A fine sculpted middle-age man interrupts my contemplation. He approaches me asking if I have any idea what happened because he can’t see his daughter and no one wants to talk to him. He said he’s so worried because he saw his wife taken by the ambulance, so badly injured and now he can’t find his daughter. I refuse to answer him. I should attend to myself first.
There are just two cars right here. What just happened? I’m sure this is my car. But why is it right here, involved in this commotion? And my body, why did they take it to the hospital by the ambulance? I am convinced right now that I’m dreaming so I raise my left arm to pinch it and wake myself. But I can’t feel it. I can’t feel my arm. It’s nothing.
I run to the other side of the crime scene where there is an ambulance, thinking of the policemen that I might bump into in this rush but not caring. But no one reacts and I feel nothing. I just pass through his body. I’m now a ghost? This is how they show it in films.
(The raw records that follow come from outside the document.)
(** * dbt parse results: the registry of parsed artifacts and its reuse

    A shallow embedding of [core/dbt/parser/results.py]: the [ParseResult]
    dataclass, its insertion methods, [has_file], [_get_disabled] and
    [sanitized_update], with the theorems that relate them to the
    specification of the incremental parse-result cache.

    Python objects are shared and mutated in place.  A [SourceFile] is
    therefore a location in a store of file records; the [files] dictionary
    of a registry holds locations, and appending an id to
    [self.get_file(source_file).nodes] writes through the location, so that
    every alias of the record sees it.  Methods are computations in a state
    monad whose outcome is a value or a raised exception; the state reached
    when an exception is raised is kept, as in Python. *)

From stdpp Require Import base option list strings gmap fin_maps.
Lemma answer_search_ok (message : str) (history_data : dict)
    (t : list Event) (results : list Document) :
  similarity_search w message 2 = inr results ->
  answer w message history_data t
  = llm_chat_chain w message (build_context results)
      (build_history history_data)
      (t ++ [Call_similarity_search message 2]).
Proof. intros H. unfold answer, bind, call. now rewrite H. Qed.

Lemma chat_turn_answers (message : str) (history_data : dict)
    (t : list Event) :
  always_answers w ->
  exists response t',
    chat_turn w message history_data t
    = ((inr tt, dict_set history_data message response), t').
Proof.
  intros (Hs & Hc & Hsend). unfold chat_turn.
  destruct (Hs message 2) as [results Hr].
  rewrite (answer_search_ok _ _ _ _ Hr), llm_chat_chain_run.
  destruct (Hc (format_prompt (build_context results)
                  (build_history history_data) message)) as [resp ->].
  unfold call. rewrite Hsend. eauto.
Qed.

Lemma chat_loop_keys (frames : list str) (history_data : dict)
    (t : list Event) :
  exists n,
    (n <= length frames)%nat
    /\ keys (snd (fst (chat_loop w frames history_data t)))
       = keys history_data
         ++ first_occurrences (keys history_data) (firstn n frames).
Proof.
  revert history_data t. induction frames as [|m rest IH]; intros h t.
  - exists 0%nat. split; [lia|]. cbn. now rewrite app_nil_r.
  - cbn [chat_loop]. unfold chat_turn.
    destruct (answer w m h _) as [[e|r] t'].
    + exists 0%nat. split; [cbn; lia|]. cbn. now rewrite app_nil_r.
    + unfold call. destruct (send_text w r) as [e|[]].
      * exists 1%nat. split; [cbn; lia|]. cbn [fst snd].
        change (firstn 1 (m :: rest)) with [m].
        rewrite (first_occurrences_step m [] h r).
        cbn. now rewrite app_nil_r.
      * destruct (IH (dict_set h m r) (t' ++ [Call_send_text r]))
          as [n [Hn E]].
        exists (S n). split; [cbn; lia|]. rewrite E. cbn [firstn].
        symmetry. apply first_occurrences_step.
Qed.
(** * smerger: the merge planner and the apply executor of [src/app/similar.py]

    A shallow embedding of the planning procedure ([make_plan]) and of the
    plan replay ([do_apply]), with the properties of the specification stated
    and settled against it.

    Conventions.
    - A [Path] of the program is held as the string [str(p)] in pathlib's
      normalised form; [p.name], [p.stem], [p.suffix] and [a / b] are string
      functions below.
    - The external facilities (stat, PIL, exiftool, imagehash, the clock) are
      the fields of a [World]; the file tree is a finite map from paths to
      nodes.
    - Python ints are [Z]; counters that only count are [nat]. *)

From stdpp Require Import gmap strings list fin_maps pretty.
From Stdlib Require Import ZArith Ascii String Lia.

Open Scope string_scope.

(** ** Strings and paths *)

Module Paths.

(** [s.startswith(pre)] *)
Definition startswith (s pre : string) : bool := String.prefix pre s.

(** [s.rpartition(c)] restricted to the case where [c] occurs: the text
    before the last [c] and the text after it. *)
Fixpoint rsplit (c : ascii) (s : string) : option (string * string) :=
  match s with
  | EmptyString => None
  | String a s' =>
      match rsplit c s' with
      | Some (l, r) => Some (String a l, r)
      | None => if Ascii.eqb a c then Some (EmptyString, s') else None
      end
  end.

(** [p.name]: the last component. *)
Definition name (p : string) : string :=
  match rsplit "/" p with
  | Some (_, r) => r
  | None => p
  end.

(** pathlib: [i = name.rfind('.')]; a suffix exists when [0 < i < len(name) - 1]. *)
Definition split_ext (n : string) : string * string :=
  match rsplit "." n with
  | Some (l, r) =>
      if bool_decide (l = "") || bool_decide (r = "") then (n, "")
      else (l, String "." r)
  | None => (n, "")
  end.

Definition stem (p : string) : string := fst (split_ext (name p)).
Definition suffix (p : string) : string := snd (split_ext (name p)).

(** [d / n] for a relative [n]. *)
Definition joinpath (d n : string) : string := d +:+ "/" +:+ n.
(** ** The exporter ([processMatchedItem], [processSheetData]) *)

(** [processMatchedItem]: the row without [_matchedWith], to which the
    entries of the back-reference are added under [File2_] names.  The test
    that guards an entry looks for the entry's own key in the row. *)
Definition processMatchedItem (item : value) : value :=
  if negb (Js.truthy item) then VNull
  else
    match item with
    | VObj props =>
        let matchedWith := Js.get props "_matchedWith" in
        if negb (Js.truthy matchedWith) then item
        else
          let mainItem := Js.remove props "_matchedWith" in
          match matchedWith with
          | VObj entries =>
              VObj (foldl (fun (mainItem : Transaction) (kv : string * value) =>
                             if negb (Js.has mainItem kv.1)
                             then Js.set mainItem ("File2_" +:+ kv.1) kv.2
                             else mainItem)
                          mainItem entries)
          | _ => VObj mainItem
          end
    | _ => item
    end.

Inductive ExportError : Type :=
| InOperatorOnPrimitive
| TruncatedSheetError (cause : XLSX.Error)
| SheetCreateError (cause : XLSX.Error)
| HeaderSheetError (cause : XLSX.Error)
| LibraryError (cause : XLSX.Error).

Definition MAX_CHUNK_SIZE : N := 2000.
Definition MAX_SAFE_ROWS : N := 50000.

Section ProcessSheetData.
(** The length of [JSON.stringify(v)], and [n.toLocaleString()], which
    depends on the locale of the host. *)
Variable jsonLength : value -> N.
Variable toLocaleString : N -> string.

Definition truncationNote (total : N) : string :=
  "Note: This sheet has been limited to " +:+ toLocaleString MAX_SAFE_ROWS
  +:+ " rows out of " +:+ toLocaleString total
  +:+ " total rows to prevent browser crashes.".

Definition truncationAdvice : string :=
  "To export the full dataset, try exporting specific categories separately or use a desktop application.".

(** One row of the chunked branch: the processed item is written at
    [rowIndex], which then advances; a falsy processed item is skipped. *)
Definition writeItem (hasMatchedWith : bool) (st : list (list value) * nat)
    (idx : nat) (item : value) : list (list value) * nat :=
  if Js.nullish item then st
  else
    let processedItem := if hasMatchedWith then processMatchedItem item else item in
    if negb (Js.truthy processedItem) then st
    else (XLSX.sheet_add_json st.1 [processedItem] true st.2, S st.2).

Definition processSheetData (workbook : XLSX.WorkBook) (sheetName : string)
    (data : list value) : ExportError + XLSX.WorkBook :=
  let append ws wrap :=
    match XLSX.book_append_sheet workbook ws sheetName with
    | inl e => inl (wrap e)
    | inr wb => inr wb
    end in
  if decide (length data = 0) then
    append (XLSX.aoa_to_sheet [[VStr "No data available"]]) LibraryError
  else
    let validData := List.filter (fun item => negb (Js.nullish item)) data in
    match validData with
    | [] => append (XLSX.aoa_to_sheet [[VStr "No valid data available"]]) LibraryError
    | first :: _ =>
        match first with
        | VObj firstProps =>
            let hasMatchedWith := Js.has firstProps "_matchedWith" in
            let estimatedRowSize := jsonLength first in
            let chunkSize :=
              if (estimatedRowSize =? 0)%N then MAX_CHUNK_SIZE
              else N.max 1 (N.min MAX_CHUNK_SIZE (5000000 / estimatedRowSize)) in
            let total := N.of_nat (length validData) in
            let totalChunks := ((total + chunkSize - 1) / chunkSize)%N in
            if (MAX_SAFE_ROWS <? total)%N then
              let truncatedData := slice validData 0 (N.to_nat MAX_SAFE_ROWS) in
              let ws := XLSX.aoa_to_sheet
                          [ [VStr (truncationNote total)];
                            [VStr truncationAdvice];
                            [VStr ""] ] in
              let processedData :=
                if hasMatchedWith
                then List.filter Js.truthy (processMatchedItem <$> truncatedData)
                else truncatedData in
              append (XLSX.sheet_add_json ws processedData false 3) TruncatedSheetError
            else if ((totalChunks <=? 1) && (total <=? MAX_CHUNK_SIZE))%N then
              let processedData :=
                if hasMatchedWith
                then List.filter Js.truthy (processMatchedItem <$> validData)
                else validData in
              match processedData with
              | [] => append (XLSX.aoa_to_sheet
                                [[VStr "No valid data available after processing"]])
                             SheetCreateError
              | _ => append (XLSX.json_to_sheet processedData) SheetCreateError
              end
            else
              let sampleItem := if hasMatchedWith then processMatchedItem first else first in
              let headers := Js.keys (XLSX.ownProps sampleItem) in
              let ws0 :=
                match headers with
                | [] => XLSX.aoa_to_sheet [[VStr "No valid headers found"]]
                | _ => XLSX.header_sheet headers
                end in
              match XLSX.book_append_sheet workbook ws0 sheetName with
              | inl e => inl (HeaderSheetError e)
              | inr _ =>
                  (* the rows are then written into the sheet that is already
                     in the book *)
                  let filled :=
                    forEachChunk (writeItem hasMatchedWith) validData
                      (N.to_nat chunkSize) (ws0, 1) in
                  inr (workbook ++ [(sheetName, filled.1)])
              end
        | _ => inl InOperatorOnPrimitive
        end
    end.

End ProcessSheetData.

(** ** The orchestrator ([processFiles])

    A run is a log of what the orchestrator did, in order, and then either
    the message of the [Error] it threw or its result.  The log holds the
    progress reports [processFiles] makes itself and its calls to the
    file-service collaborators; the reports that a collaborator or a
    sub-stage makes through the callback handed to it are left out. *)

Inductive Event : Type :=
| Progress (stage : string) (percent : Z)
| ReadSheetData (fileNo : nat) (sheet : string)
| ReadSheetColumns (fileNo : nat) (sheet : string).

Definition Run (A : Type) : Type := list Event * (string + A).

Definition ret {A : Type} (a : A) : Run A := ([], inr a).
I run again and nothing happened.
I realize slowly, I’m now a ghost. This means I’m now dead. I’m finally free! I ended already! I jumped to my happiness. I guess I did. If I am on my body I would. But I’m too light right now to be sure that I jumped. Although my car got crashed, at least I’m dead now. No one could run after me. My mom will no longer be around me anywhere I go. Writers will find new subjects to write about. I’m finally done worrying about how much I have to keep myself from speaking myself out, knowing the influence I have on everybody. My bashers will stop pointing out my mistakes and imperfections. My rivals will no longer bully me. And most importantly, she’ll regret her whole life that she dumped my love for her tonight. For a while, she’ll be blamed. I wanted this. I wanted to be free. I wanted to die, because this is the perfect solution.
So now I’m in the middle of these two cars that crashed, still feeling fulfilled. I kind of understand how I died.  My car crashed to another car. Maybe it was a stop for my side and my car was still on its full speed. And the other car was just on its cue to go.
Policemen busy, umbrellas and lights everywhere and a few wet bystanders watching the crime scene. I hear them talking but don’t mind to listen. I lie down on the road. I know they won’t mind. They don’t see and feel me anyway. Euphoria.
I remember the guy that asked me where his daughter was. He said his wife was taken to the hospital and he has a child. He saw me?
I remember the crying child. Is she his kid? How is she going to live after this? Now that her she just lost her father and certainly soon her mother too, what is life ahead of her?

My death costs the child to live with the burden of my agony.